The Project Structure
Organizing Your Project
The Erbsland Regular Expression Library is designed to be used as a static library that you link directly into your C++ application. How you integrate it depends on your existing build setup, of course — but for most projects, there is a simple and robust approach that works very well.
In this tutorial, you’ll include the library as a Git submodule. This keeps third-party code clearly separated from your own application, makes updates predictable, and integrates cleanly with modern build systems like CMake.
By the end of this step, your project directory will look like this:
htmlstats # The project root directory
├── erbsland-cpp-re # The Erbsland RE library (Git submodule)
│ └── (...)
├── htmlstats # The application built in this tutorial
│ ├── src # Application source files
│ │ ├── main.cpp # Program entry point
│ │ └── (...)
│ └── CMakeLists.txt # CMake configuration for the application
└── CMakeLists.txt # Top-level CMake configuration
This layout scales well as your project grows and is easy to understand for anyone new joining your codebase.
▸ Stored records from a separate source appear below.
Lemma tcpip_keys g a : a ∈ (tcpip_objects g).*1 → tcpip_key a.
Proof.
  assert (F : Forall tcpip_key (tcpip_objects g).*1).
  { unfold tcpip_objects, tcpip_key, kTcpIpAddress. cbn [fmap list_fmap fst].
    repeat (constructor; [lia |]). constructor. }
  rewrite list.Forall_forall in F. apply F.
Qed.

Lemma qos_keys g a : a ∈ (qos_objects g).*1 → qos_key a.
Proof.
  assert (F : Forall qos_key (qos_objects g).*1).
  { unfold qos_objects, qos_key, kQosAddress. cbn [fmap list_fmap fst].
    repeat (constructor; [lia |]). constructor. }
  rewrite list.Forall_forall in F. apply F.
Qed.

Lemma stored_keeps (l : list (nat * CipData)) s a :
  a ∉ l.*1 → objects (mkStack (classes s) (list_to_map l ∪ objects s)) !! a = objects s !! a.
Proof. apply stored_elsewhere. Qed.

Section SetUp.
Context {OS : Type} `{OperatingSystem OS} `{PosixSystem OS} `{FileSystem OS} `{AssemblyApplication}.
Implicit Type s : NetworkHandler OS.

Lemma mac_length iface o status mac o' :
  IfaceGetMacAddress iface o = Some (status, Some mac, o') → length mac = 6%nat.
Proof.
  unfold IfaceGetMacAddress. destruct (name_fits iface); [|done].
  destruct (open_socket o) as [fd o1]. destruct (SIOCGIFHWADDR fd iface o1) as [[sa|e] o2]; [|done].
  intros (bs & Hl & E)%bind_Some. injection E as _ <- _. by apply load_n_Some in Hl as [Hl _].
Qed.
Getting Started: Creating the Structure
Let’s begin by creating the project directory and adding the regular expression library as a submodule.
Open a terminal and run the following commands:
$ cd ~
$ mkdir htmlstats
$ cd htmlstats
$ git init
Initialized empty Git repository in ~/htmlstats/.git/
$ git submodule add https://github.com/erbsland-dev/erbsland-cpp-re.git erbsland-cpp-re
Cloning into '~/htmlstats/erbsland-cpp-re'...
...
$ git submodule init erbsland-cpp-re
At this point, Git is tracking your project, and the Erbsland library is available locally as a pinned dependency.
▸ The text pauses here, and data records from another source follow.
(** ** Who can write the voting session *)

(** X5.  A message changes the voting session only if it comes from the
    room and its command is one of vstart, vup, vdown and vend: no
    direct message and no other command ever writes the subject or the
    voter sets. *)
Theorem session_written_only_by_votes W cfg (msg : Message) (st : BotState) :
  state_of (message W cfg msg st) ≠ st →
  msg_type msg = "groupchat"
  ∧ ∃ first args,
      parse_body (msg_body msg) = first :: args
      ∧ PyStr.slice_from 1 first ∈ vote_commands.
Proof.
  intros Hne.
  destruct (message_cases W cfg msg st)
    as [Hm|[[_ Hm]|(first & args & table & h & _ & Hparse & Hsel & Hlook & Hm)]];
    [by rewrite Hm in Hne..|].
  assert (Hst : state_of (message W cfg msg st)
                = state_of (run_handler W cfg h msg args st)).
  { rewrite Hm. apply state_of_bind_keeps. intros resp. apply keeps_route. }
  assert (Hvote : ¬ (h ≠ H_vote_start ∧ h ≠ H_vote_up
                     ∧ h ≠ H_vote_down ∧ h ≠ H_vote_end)).
  { intros (? & ? & ? & ?). apply Hne. rewrite Hst.
    by apply handler_keeps_state. }
  destruct (select_cmds_Some _ _ Hsel) as [[_ ->]|(_ & Htype & ->)].
  - exfalso. apply Hvote. apply cmds_lookup in Hlook.
    repeat (apply elem_of_cons in Hlook as [[= _ ->]|Hlook]);
      [done..|by apply elem_of_nil in Hlook].
  - split; [done|]. exists first, args. split; [done|].
    apply muc_cmds_lookup in Hlook. unfold vote_commands.
    repeat (apply elem_of_cons in Hlook as [[= -> ->]|Hlook]);
      try (exfalso; apply Hvote; done); try set_solver.
Qed.

Lemma session_written_only_by_votes_witness :
  msg_type (room_message "alice" "!vstart Pizza?") = "groupchat"
  ∧ ∃ first args,
      parse_body (msg_body (room_message "alice" "!vstart Pizza?"))
      = first :: args
      ∧ PyStr.slice_from 1 first ∈ vote_commands.
Proof.
  apply (session_written_only_by_votes sample_world sample_config
           (room_message "alice" "!vstart Pizza?") init_state).
  vm_compute. discriminate.
Defined.

(** X6.  Every command of the direct table is also a command of the
    room's table, bound to the same handler: what is answered on a
    direct channel is answered by the same method in the room. *)
Theorem direct_commands_in_room (name : string) (h : Handler) :
  _cmds !! name = Some h → _muc_cmds !! name = Some h.
Proof.
  intros Hlook. apply cmds_lookup in Hlook.
  repeat (apply elem_of_cons in Hlook as [[= -> ->]|Hlook]);
    [by vm_compute..|by apply elem_of_nil in Hlook].
Qed.

Lemma direct_commands_in_room_witness :
  _muc_cmds !! "taunt" = Some H_taunt.
Proof. apply direct_commands_in_room. reflexivity. Defined.

(** X7.  In every session the bot can reach from its start by handling
    messages, the up voters and the down voters are disjoint, both sets
    are empty while no vote is running, and the subject of a running
    vote is not blank. *)
Theorem reachable_invariants W cfg (st : BotState) :
  reachable W cfg st →
  votes_up st ## votes_down st
  ∧ (subject_truthy (vote_subject st) = false →
     vote_subject st = None ∧ votes_up st = ∅ ∧ votes_down st = ∅)
  ∧ (∀ s, vote_subject st = Some s → PyStr.isblank s = false).
Proof.
  intros Hreach. apply reachable_session_ok in Hreach.
  pose proof (session_ok_truthy st Hreach) as Hidle.
  destruct Hreach as (Hd & Hempty & Hblank).
  split_and!; [done| |done].
  intros Ht. specialize (Hidle Ht). by destruct (Hempty Hidle).
Qed.

Lemma reachable_invariants_witness :
  let st := state_of (message sample_world sample_config
                        (room_message "alice" "!vstart Pizza tonight?")
                        init_state) in
  votes_up st ## votes_down st
  ∧ (subject_truthy (vote_subject st) = false →
     vote_subject st = None ∧ votes_up st = ∅ ∧ votes_down st = ∅)
  ∧ (∀ s, vote_subject st = Some s → PyStr.isblank s = false).
Proof.
  apply (reachable_invariants sample_world sample_config).
  apply reachable_message, reachable_init.
Defined.

Lemma reachable_idle_empty W cfg st :
  reachable W cfg st → subject_truthy (vote_subject st) = false →
  votes_up st = ∅ ∧ votes_down st = ∅.
Proof.
  intros Hreach Hidle. apply reachable_session_ok in Hreach.
  pose proof (session_ok_truthy st Hreach Hidle) as Hnone.
  destruct Hreach as (_ & Hempty & _). by apply Hempty.
Qed.

(** X8.  In a reachable session without a running vote, starting a vote
    with a subject that is not empty leaves both voter sets empty, so
    stat reports that subject with zero votes on each side. *)
Theorem new_vote_starts_empty W cfg (msg : Message) (args : list string)
    (st : BotState) :
  reachable W cfg st →
  subject_truthy (vote_subject st) = false →
  PyStr.join " " args ≠ EmptyString →
  let st1 := state_of (_vote_start msg args st) in
  vote_subject st1 = Some (PyStr.join " " args)
  ∧ votes_up st1 = ∅ ∧ votes_down st1 = ∅
  ∧ _vote_stat msg [] st1
    = (Ok (Some (stat_text (PyStr.join " " args) 0 0)), st1, []).
Proof.
  intros Hreach Hidle Hsubj st1.
  destruct (reachable_idle_empty W cfg st Hreach Hidle) as (Hup & Hdown).
  assert (Hargs : args ≠ []) by (by intros ->).
  assert (Hst1 : st1 = {| vote_subject := Some (PyStr.join " " args);
                          votes_up := ∅; votes_down := ∅ |}).
  { subst st1. run_vote. rewrite Hidle, Hup, Hdown. by destruct args. }
  rewrite Hst1. split_and!; [done..|].
  run_vote. by destruct (PyStr.join " " args).
Qed.

Lemma new_vote_starts_empty_witness :
  let msg := room_message "alice" "!vstart Pizza tonight?" in
  let st1 := state_of (_vote_start msg ["Pizza"; "tonight?"] init_state) in
  _vote_stat msg [] st1
  = (Ok (Some (stat_text "Pizza tonight?" 0 0)), st1, []).
Proof.
  intros msg.
  refine (proj2 (proj2 (proj2
            (new_vote_starts_empty sample_world sample_config msg
               ["Pizza"; "tonight?"] init_state _ eq_refl _)))).
  - apply reachable_init.
  - discriminate.
Defined.

(** ** Casting votes *)

(** X9.  A vote up or a vote down concerns the voter alone: whether any
    other nickname is among the up voters or among the down voters is
    the same before and after. *)
Theorem vote_touches_only_the_voter (msg : Message) (args : list string)
    (st : BotState) (other : string) :
  other ≠ resource (msg_from msg) →
  (other ∈ votes_up (state_of (_vote_up msg args st)) ↔ other ∈ votes_up st)
  ∧ (other ∈ votes_down (state_of (_vote_up msg args st))
     ↔ other ∈ votes_down st)
  ∧ (other ∈ votes_up (state_of (_vote_down msg args st))
     ↔ other ∈ votes_up st)
  ∧ (other ∈ votes_down (state_of (_vote_down msg args st))
     ↔ other ∈ votes_down st).
Proof.
  intros Hother. run_vote.
  destruct (subject_truthy (vote_subject st)); simpl; [|done].
  repeat case_bool_decide; simpl; set_solver.
Qed.

Lemma vote_touches_only_the_voter_witness :
  let st := {| vote_subject := Some "Pizza?"; votes_up := {["bob"]};
               votes_down := {["alice"]} |} in
  "bob" ∈ votes_up (state_of (_vote_up (room_message "alice" "!vup") [] st)).
Proof.
  intros st.
  apply (proj1 (vote_touches_only_the_voter (room_message "alice" "!vup")
                  [] st "bob" ltac:(discriminate))).
  unfold st. simpl. set_solver.
Defined.

(** X10.  While a vote is running and the two sets are disjoint, after a
    vote up or a vote down the two counts add up to the number of
    distinct nicknames that have voted so far, the voter included: a
    nickname that votes again, on either side, is counted once. *)
Theorem votes_count_each_voter_once (msg : Message) (args : list string)
    (st : BotState) :
  subject_truthy (vote_subject st) = true →
  votes_up st ## votes_down st →
  let voters := votes_up st ∪ votes_down st ∪ {[resource (msg_from msg)]} in
  size (votes_up (state_of (_vote_up msg args st)))
  + size (votes_down (state_of (_vote_up msg args st))) = size voters
  ∧ size (votes_up (state_of (_vote_down msg args st)))
    + size (votes_down (state_of (_vote_down msg args st))) = size voters.
Proof.
  intros Hrun Hd voters. split.
  - pose proof (vote_up_disjoint msg args st Hd) as Hd1.
    unfold disjoint_votes in Hd1. rewrite <- size_union by done.
    f_equal. subst voters. revert Hd1. run_vote. rewrite Hrun. simpl.
    repeat case_bool_decide; simpl; intros; apply set_eq; intros x;
      destruct (decide (x = resource (msg_from msg))); set_solver.
  - pose proof (vote_down_disjoint msg args st Hd) as Hd1.
    unfold disjoint_votes in Hd1. rewrite <- size_union by done.
    f_equal. subst voters. revert Hd1. run_vote. rewrite Hrun. simpl.
    repeat case_bool_decide; simpl; intros; apply set_eq; intros x;
      destruct (decide (x = resource (msg_from msg))); set_solver.
Qed.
Next, create the directory structure for your application code:
$ mkdir htmlstats
$ mkdir htmlstats/src
The Current Project State
Right now, your project tree should look like this. Newly created components are highlighted:
htmlstats
├── erbsland-cpp-re # [new] Erbsland RE library submodule
└── htmlstats # [new] Application directory
└── src # [new] C++ source files live here
You now have a clean foundation: one directory for third-party code, one for your own application, and a structure that works naturally with CMake and version control.
Throughout this tutorial, you’ll see short command-line examples for tasks such as:
Adding Git submodules
Creating directories with
mkdirEditing files using tools like
nano
These commands are intentionally simple and easy to reproduce. If you prefer different tools, shells, or IDEs, feel free to adapt the steps — the concepts remain the same.